Enquanto isso a mulher que havia desmaiado estava sendo colocada num caminhão para ser levada ao médico. Ao mesmo tempo um menino em disparada corre pelo potreiro, para avisar ao pai da mulher desmaiada o que estava acontecendo. Não sei o que o menino contou para o avô dele, porque de repente surge um homem enorme, no potreiro, com um 32 niquelado, correndo em nossa direção. Aí eu falei para o soldado que ligasse o jipe para irmos embora, pois a situação estava perigosa. Subimos no jipe, mas ele não funcionou, não tinha motor de arranque, tentamos empurrar e nada, enquanto isso o homenzarrão chegou perto de nós e apontou o revólver para a minha cabeça. O soldado pedia pelo amor de Deus para ele se acalmar, até que com muito jeito eu fui explicando a ele o que realmente se passara e depois de alguns minutos que pareceram horas para mim o homem tirou a arma da minha cabeça.
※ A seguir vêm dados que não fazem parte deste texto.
(* ===== verification/FormatFlowed.v ===== *)
(** FormatFlowed: the format=flowed line wrapping of RFC 3676
    (src/format-flowed/src/lib.rs). *)
From S2P Require Import Prelude.

Definition GT : char := 62%N.

(** ** Formatting *)

(** Space stuffing: a line that would start with a space or a quote mark gets a space. *)
Definition stuff (buffer : str) : str := match buffer with [] => [SP] | _ => buffer end.

(** The loop of [format_line_flowed]. *)
Fixpoint flow_loop (prefix result buffer : str) (after_space : bool) (line : str) : str :=
  match line with
  | [] => result ++ buffer
  | c :: line =>
      if (c =? SP)%N then flow_loop prefix result (stuff buffer ++ [c]) true line
      else if (c =? GT)%N then flow_loop prefix result (stuff buffer ++ [c]) false line
      else if after_space && (72 <=? byte_len buffer)%N && negb (is_whitespace c)
      then flow_loop prefix (result ++ buffer ++ [CR; LF]) (prefix ++ [c]) false line
      else flow_loop prefix result (buffer ++ [c]) false line
  end.

(** [format_line_flowed]. *)
Definition format_line_flowed (line prefix : str) : str :=
  flow_loop prefix [] prefix (ends_with [SP] prefix) line.

(** One round of the loop of [format_flowed]: the quote marks and one space after them are
    the prefix. *)
Definition flow_line (line : str) : str :=
  let line := trim_end line in
  let '(prefix, line) := span (λ c, c =? GT)%N line in
  match prefix, strip_prefix [SP] line with
  | _ :: _, Some s => format_line_flowed s (prefix ++ [SP])
  | _, _ => format_line_flowed line prefix
  end.

(** [format_flowed]. *)
Definition format_flowed (text : str) : str :=
  foldl (λ result line, (match result with [] => [] | _ => result ++ [CR; LF] end)
                        ++ flow_line line)
        [] (split_char LF text).

(** [format_flowed_quote]. *)
Definition format_flowed_quote (text : str) : str :=
  format_flowed
    (foldl (λ result line, (match result with [] => [] | _ => result ++ [LF] end)
                           ++ lit "> " ++ line)
           [] (split_char LF text)).

(** ** Joining the lines of a received text *)

(** The text of one line: the quote marks of a continuation line and the stuffed space go. *)
Definition unstuff (result : str) (skip_newline : bool) (line : str) : str :=
  let line :=
    if negb (bool_decide (result = [])) && skip_newline
    then trim_start_by (λ c, c =? GT)%N line else line in
  default line (strip_prefix [SP] line).

(** The loop of [unformat_flowed]. *)
Fixpoint unformat_loop (delsp : bool) (lines : list str) (result : str) (skip_newline : bool)
  : str :=
  match lines with
  | [] => result
  | line :: lines =>
      let line := unstuff result skip_newline line in
      let result := if skip_newline then result else result ++ [LF] in
      match strip_suffix [SP] line with
      | Some line =>
          unformat_loop delsp lines (result ++ line ++ if delsp then [] else [SP]) true
      | None => unformat_loop delsp lines (result ++ line) false
      end
  end.

(** [unformat_flowed]. *)
Definition unformat_flowed (text : str) (delsp : bool) : str :=
  unformat_loop delsp (split_char LF text) [] true.

(** ** Lemmas *)

#[local] Arguments N.eqb : simpl never.

(** The physical lines of a formatted line. *)
Fixpoint flow_segs (prefix buffer : str) (after_space : bool) (line : str) : list str :=
  match line with
  | [] => [buffer]
  | c :: line =>
      if (c =? SP)%N then flow_segs prefix (stuff buffer ++ [c]) true line
      else if (c =? GT)%N then flow_segs prefix (stuff buffer ++ [c]) false line
      else if after_space && (72 <=? byte_len buffer)%N && negb (is_whitespace c)
      then buffer :: flow_segs prefix (prefix ++ [c]) false line
      else flow_segs prefix (buffer ++ [c]) false line
  end.

Lemma flow_segs_not_nil prefix b a line : flow_segs prefix b a line ≠ [].
Proof.
  revert b a. induction line as [|c line IH]; intros b a; simpl; [done|].
  destruct (c =? SP)%N; [apply IH|]. destruct (c =? GT)%N; [apply IH|].
  destruct (_ && _); [done|apply IH].
Qed.

Lemma flow_loop_segs prefix result b a line :
  flow_loop prefix result b a line = result ++ join [CR; LF] (flow_segs prefix b a line).
Proof.
  revert result b a. induction line as [|c line IH]; intros result b a; simpl; [done|].
  destruct (c =? SP)%N; [apply IH|]. destruct (c =? GT)%N; [apply IH|].
  destruct (_ && _); [|apply IH].
  rewrite IH, join_cons by apply flow_segs_not_nil. by rewrite <-!app_assoc.
Qed.

Lemma stuff_chars b x : x ∈ stuff b → x = SP ∨ x ∈ b.
Proof. destruct b; [|auto]. intros H. left. by apply list_elem_of_singleton in H. Qed.

Lemma flow_segs_chars prefix b a line s x :
  s ∈ flow_segs prefix b a line → x ∈ s → x = SP ∨ x ∈ prefix ∨ x ∈ b ∨ x ∈ line.
Proof.
  revert b a. induction line as [|c line IH]; intros b a; simpl.
  - intros ->%list_elem_of_singleton. auto.
  - assert (∀ b', (∀ x, x ∈ b' → x = SP ∨ x ∈ b ∨ x = c) → ∀ a',
              s ∈ flow_segs prefix b' a' line → x ∈ s →
              x = SP ∨ x ∈ prefix ∨ x ∈ b ∨ x ∈ c :: line) as Hstep.
    { intros b' Hb' a' Hs Hx. rewrite elem_of_cons.
      destruct (IH _ _ Hs Hx) as [?|[?|[H|?]]]; auto. destruct (Hb' _ H) as [?|[?|?]]; auto. }
    destruct (c =? SP)%N; [|destruct (c =? GT)%N; [|destruct (_ && _)]].
    1,2: apply Hstep; intros y [[H|H]%stuff_chars|H%list_elem_of_singleton]%elem_of_app; auto.
    + intros [->|Hs]%elem_of_cons Hx; [auto|]. rewrite elem_of_cons.
      destruct (IH _ _ Hs Hx) as [?|[?|[H|?]]]; auto.
      apply elem_of_app in H as [?|H%list_elem_of_singleton]; auto.
    + apply Hstep. intros y [H|H%list_elem_of_singleton]%elem_of_app; auto.
Qed.

(** What [unformat_loop] makes of a buffer does not depend on what follows in the line. *)
Definition settled (R : str) (skip : bool) (b : str) : Prop :=
  b ≠ [] ∧ ∀ x, unstuff R skip (b ++ x) = unstuff R skip b ++ x.

Definition ends_sp (s : str) : Prop := ∃ y, s = y ++ [SP].

Definition quote_prefix (prefix : str) : Prop :=
  ∃ n sp, prefix = repeat GT n ++ sp ∧ (sp = [] ∨ sp = [SP] ∧ n ≠ 0).

Lemma settled_app R skip b x : settled R skip b → settled R skip (b ++ x).
Proof.
  intros [Hb H]. split; [by intros [? _]%app_eq_nil|]. intros y.
  by rewrite <-app_assoc, !H, app_assoc.
Qed.

Lemma strip_suffix_no_sp s : ¬ ends_sp s → strip_suffix [SP] s = None.
Proof.
  intros H. destruct (strip_suffix [SP] s) as [y|] eqn:E; [|done].
  destruct H. exists y. by apply strip_suffix_Some.
Qed.

Lemma unstuff_continuation R prefix c x :
  R ≠ [] → quote_prefix prefix → c ≠ GT → c ≠ SP →
  unstuff R true ((prefix ++ [c]) ++ x) = c :: x.
Proof.
  intros HR (n & sp & -> & Hsp) Hg Hs. unfold unstuff.
  rewrite bool_decide_eq_false_2 by done. cbn [negb andb].
  assert (∀ t, trim_start_by (λ d, d =? GT)%N (repeat GT n ++ t)
               = trim_start_by (λ d, d =? GT)%N t) as Hn by (clear; intros; by induction n).
  rewrite <-!app_assoc, Hn. destruct Hsp as [-> | [-> _]]; simpl.
  - rewrite (proj2 (N.eqb_neq c GT)) by done. simpl.
    by rewrite (proj2 (N.eqb_neq SP c)) by done.
  - done.
Qed.

(** The physical lines of a formatted line are joined to the line again. *)
Lemma unformat_segs prefix rest line R skip b a :
  quote_prefix prefix → settled R skip b →
  (a = true → ends_sp (unstuff R skip b)) →
  ¬ ends_sp (unstuff R skip b ++ line) →
  unformat_loop false (flow_segs prefix b a line ++ rest) R skip
  = unformat_loop false rest
      ((if skip then R else R ++ [LF]) ++ unstuff R skip b ++ line) false.
Proof.
  intros Hp. revert R skip b a. induction line as [|c line IH]; intros R skip b a Hb Ha Hend.
  - simpl. rewrite app_nil_r in *. by rewrite (strip_suffix_no_sp _ Hend).
  - assert (∀ a', (a' = true → c = SP) →
       unformat_loop false (flow_segs prefix (b ++ [c]) a' line ++ rest) R skip
       = unformat_loop false rest
           ((if skip then R else R ++ [LF]) ++ unstuff R skip b ++ c :: line) false) as Hpush.
    { destruct Hb as [Hb0 Hb]. intros a' Ha'. rewrite IH.
      - by rewrite Hb, <-(app_assoc _ [c]).
      - by apply settled_app.
      - intros ->%Ha'. rewrite Hb. by eexists.
      - by rewrite Hb, <-app_assoc. }
    cbn [flow_segs]. assert (stuff b = b) as Hstuff by (destruct Hb; by destruct b).
    destruct (N.eqb_spec c SP) as [Hsp|Hsp]; [rewrite Hstuff; by apply Hpush|].
    destruct (N.eqb_spec c GT) as [Hgt|Hgt]; [rewrite Hstuff; by apply Hpush|].
    destruct (a && _ && _) eqn:Hflush; [|by apply Hpush].
    do 2 apply andb_true_iff in Hflush as [Hflush _].
    destruct (Ha Hflush) as [y Hy]. cbn [app unformat_loop]. rewrite Hy, strip_suffix_app.
    set (R' := _ ++ y ++ [SP]).
    assert (R' ≠ []) as HR' by (unfold R'; intros [_ [_ ?]%app_eq_nil]%app_eq_nil; done).
    assert (∀ x, unstuff R' true ((prefix ++ [c]) ++ x) = c :: x) as Hc
      by (intros; by apply unstuff_continuation).
    pose proof (Hc []) as Hc0. rewrite app_nil_r in Hc0.
    rewrite IH, Hc0.
    + f_equal. unfold R'. by rewrite <-!app_assoc.
    + split; [by intros [_ ?]%app_eq_nil|]. intros x. by rewrite Hc, Hc0.
    + done.
    + rewrite Hc0. intros [z Hz]. apply Hend. exists (unstuff R skip b ++ z).
      change (c :: line) with ([c] ++ line). rewrite Hz. by rewrite app_assoc.
Qed.

(** The prefix and the rest of a line. *)
Definition line_parts (line : str) : str * str :=
  let '(prefix, line) := span (λ c, c =? GT)%N line in
  match prefix, strip_prefix [SP] line with
  | _ :: _, Some s => (prefix ++ [SP], s)
  | _, _ => (prefix, line)
  end.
Informado da situação, mas inconformado parou um pouco para pensar e aproveitando esse momento de distração dele, empurramos desesperadamente o jipe. Nunca fiz tanta força como naquele momento, mas valeu porque o jipe finalmente funcionou e fomos embora pelo meio da capoeira, correndo o mais que podíamos.
Ao contar para algumas pessoas sobre o que aconteceram, essas pessoas disseram-me que eu havia me metido no meio de uma intriga muito feia entre quem havia me mandado fazer a apreensão da carne e o dono da carne. Aí que eu percebi o perigo que eu havia corrido.
Depois de algum tempo ainda corria o boato que o homem que apontara o revólver para mim, queria acertar as contas comigo e com o Sr. Sebastião a quem eu era subordinado e que havia me mandado fazer a apreensão da carne. Eu me cuidava e tinha medo de uma represália, mas o tempo foi passando e não aconteceu nada, parecia que eram apenas comentários. Eu já estava conseguindo trabalhar mais tranqüilo, atendendo às pessoas normalmente. Só ficava mais apreensivo quando precisava atender algum parto à noite, no interior, para pessoas estranhas.
Em uma noite de chuva levei um susto muito grande, acordei com buzinas e logo em seguida ouvi pancadas fortes à porta. Meio temeroso fui atender e percebi que era uma pessoa simples que me pedia para eu socorrer sua esposa, que estava para ganhar nenê e passava muito mal. Peguei a minha maleta, entrei no jipe e partimos. Depois de duas horas de viagem por estradas e picadas, chegamos a um ranchinho no meio do mato. Entramos e já comecei a trabalhar com a parturiente que eu percebi ser uma índia que estava com muitas dores e assustada. Era meia noite quando cheguei lá e seis horas da manhã quando saí, deixando a índia medicada e com o seu indiozinho nos braços. O índio levou-me de volta para casa e ao chegarmos, perguntou-me quanto me devia e eu perguntei-lhe quem ia pagar o parto, ao que ele respondeu que seria a índia que iria derrubar mato para poder me pagar. Então eu falei que não ia cobrar nada, pois fiquei com pena do casal de índios. Ele agradeceu-me e foi embora.
Passado algum tempo, eu estava trabalhando no posto de saúde quando entra um senhor na minha sala. Ao olhar para ele tentando saber quem era, reconheci¬-o como o homem que havia me apontado o revólver no episódio da apreensão da carne. Levei um choque, senti meus cabelos em pé, mas não disse nada, nem sequer o cumprimentei. Fiquei paralisado. Ele veio até a mim, deu-me a mão e falou que tinha vindo pedir-me desculpas, que havia cometido um erro e falou uma porção de coisas que nem podem ser comentadas.
Espantado com tudo aquilo lhe - perguntei por que estava se desculpando e ele responde-me que a índia que eu havia socorrido e o marido dela eram seus agregados e por isso ele estava se desculpando comigo. Graças a isso acabamos ficando grandes amigos da família dele e o casal de índios, e o que havia acontecido antes não passara de um mal entendido.